Difficile trovare un motivo di interesse negli stantii novanta minuti di visione, giocati per la maggior parte su una situazione di stallo ad armi in mano tra tre dei personaggi principali alla quale si alterna un susseguirsi di flashback atti a spiegare come vi si è ivi giunti. Una trama confusa e inutilmente complicata che tenta di guardare ad un certo pulp tarantiniano scadendo però in una messa in scena grossolana e forzata in cui la limitata ambientazione e l'altrettanto esile background dei protagonisti fanno ben presto sentire la povertà di scrittura, insistita gratuitamente su colpi di scena o presunti tali che affossano qualsiasi verosimiglianza della vicenda. Catch .44 vive su un mood sincopato in cui è impossibile affezionarsi a chiunque delle parti in gioco, virando su eccessi di improvvisa e banale violenza e con caratterizzazioni caricaturali oltre misura, tanto che lo stesso boss di Bruce Willis si rivela di una pochezza disarmante: non vi è una logica precisa dietro gli eventi e tutto sembra procedere in maniera confusa e casuale fino al prevedibile "colpo di scena" finale, tra dialoghi e situazioni via via sempre più improbabili. Manca l'ironia, manca quel minimo di tensione di genere capace di suscitare almeno un qualche fremito, e anche lo stesso cast d'eccezione comprendente tra gli altri la splendida Malin Akerman e Forest Whitaker (comunque il più convincente del lotto nonostante tutto) non può far altro che soccombere nelle negligenze di sceneggiatura e nelle banalità stilistiche dell'anonima regia copia-incolla.

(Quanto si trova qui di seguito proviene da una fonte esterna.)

(* ------------------------------------------------------------------ *)
(** ** Vocabulary of the further statements *)

(** What may follow a character of [[a-z0-9]] in a slug: more of them,
    or one dash that such a character follows. *)
Fixpoint slug_tail (s : string) : bool :=
  match s with
  | EmptyString => true
  | String c s' =>
      if is_slug_char c then slug_tail s'
      else (is_dash c &&
            match s' with
            | String c' s'' => is_slug_char c' && slug_tail s''
            | EmptyString => false
            end)%bool
  end.

(** A well-formed slug: not empty, made of [[a-z0-9]] and dashes, with
    no dash at either end and no two dashes in a row. *)
Definition is_slug (s : string) : bool :=
  match s with
  | String c s' => (is_slug_char c && slug_tail s')%bool
  | EmptyString => false
  end.

(** Every dash of [s] is followed by nothing or by a character of
    [[a-z0-9]], and [s] holds no other character. *)
Fixpoint dashes_single (s : string) : bool :=
  match s with
  | EmptyString => true
  | String c s' =>
      if is_slug_char c then dashes_single s'
      else (is_dash c &&
            match s' with
            | String c' _ => is_slug_char c'
            | EmptyString => true
            end && dashes_single s')%bool
  end.

(** [s] is empty or starts with a character of [[a-z0-9]]. *)
Definition head_slug (s : string) : bool :=
  match s with
  | String c _ => is_slug_char c
  | EmptyString => true
  end.


Definition is_dict (v : json) : bool :=
  match v with JObj _ => true | _ => false end.

(** A node of the mapping that line 261 can read: a dict, or a value
    that counts as false and is replaced by the empty dict. *)
Definition node_ok (nd : json) : bool := (negb (truthy nd) || is_dict nd)%bool.

(** The [message] payload of such a node. *)
Definition node_message (nd : json) : json :=
  match nd with
  | JObj items => default JNull (assoc "message" items)
  | _ => JNull
  end.


(** The asset identifier is listed in [file_map] under a file name that
    occurs in [lowered]. *)
Definition mentioned (file_map : list (string * list string)) (lowered asset_id : string)
  : bool :=
  existsb (fun entry => (contains (fst entry) lowered && mem asset_id (snd entry))%bool)
          file_map.

(** The row with its null link columns set to the conversation and the
    message. *)
Definition linked (conv_id msg_id : string) (a : asset_row) : asset_row :=
  AssetRow (as_id a) (as_export_id a)
    (coalesce (as_conversation_id a) conv_id)
    (coalesce (as_message_id a) msg_id)
    (as_asset_type a) (as_original_name a) (as_storage_path a)
    (as_byte_size a) (as_checksum_sha256 a).
(** * Gnome Settings plugin for Albert: shallow embedding of
      [src/gnome_settings/__init__.py] and its specification.

    Strings are modelled as Stdlib [string] (ASCII): every literal of the
    catalog is ASCII, and [str.strip], [str.lower] and the regex classes
    [\s] and [\w] are modelled on the ASCII range, where they agree with
    Python's Unicode behaviour. *)

From Stdlib Require Import String Ascii List Bool ZArith Lia.
Import ListNotations.
Open Scope string_scope.

(** ** Character classes, as Python sees them on ASCII *)

(** [str.isspace] / regex [\s]: \t \n \v \f \r, \x1c-\x1f and space. *)
Definition is_space (c : ascii) : bool :=
  let n := nat_of_ascii c in
  ((9 <=? n) && (n <=? 13))%nat || ((28 <=? n) && (n <=? 32))%nat.

(** regex [\w]: letters, digits and underscore. *)
Definition is_word (c : ascii) : bool :=
  let n := nat_of_ascii c in
  ((48 <=? n) && (n <=? 57))%nat      (* 0-9 *)
  || ((65 <=? n) && (n <=? 90))%nat   (* A-Z *)
  || ((97 <=? n) && (n <=? 122))%nat  (* a-z *)
  || (n =? 95)%nat.                   (* _ *)

(** [str.lower] on one character. *)
Definition lower_char (c : ascii) : ascii :=
  let n := nat_of_ascii c in
  if ((65 <=? n) && (n <=? 90))%nat then ascii_of_nat (n + 32) else c.

Fixpoint lower (s : string) : string :=
  match s with
  | EmptyString => EmptyString
  | String c r => String (lower_char c) (lower r)
  end.

(** [str.strip()] with no argument: drop leading and trailing whitespace. *)
Fixpoint lstrip (s : string) : string :=
  match s with
  | EmptyString => EmptyString
  | String c r => if is_space c then lstrip r else s
  end.

Fixpoint rstrip (s : string) : string :=
  match s with
  | EmptyString => EmptyString
  | String c r =>
      let r' := rstrip r in
      if (r' =? "") && is_space c then EmptyString else String c r'
  end.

Catch .44 Malin Akerman, Forest Whitaker e Bruce Willis sono i protagonisti, in ruoli più o meno corposi, di questo thriller a tinte pulp diretto dall'esordiente Aaron Harvey. Catch .44 è un film che risente di limiti di scrittura e di stile, appoggiandosi senza fantasia a vari titoli a tema senza una propria personalità, tanto che ben presto del destino dei personaggi non frega niente a nessuno: dialoghi e situazioni sciattamente gratuiti in una narrazione alternata tra il presente filmico ed opprimenti flashback portano ben presto alla noia senza che un minimo sussulto scuota lo spettatore da un senso di fastidiosa apatia.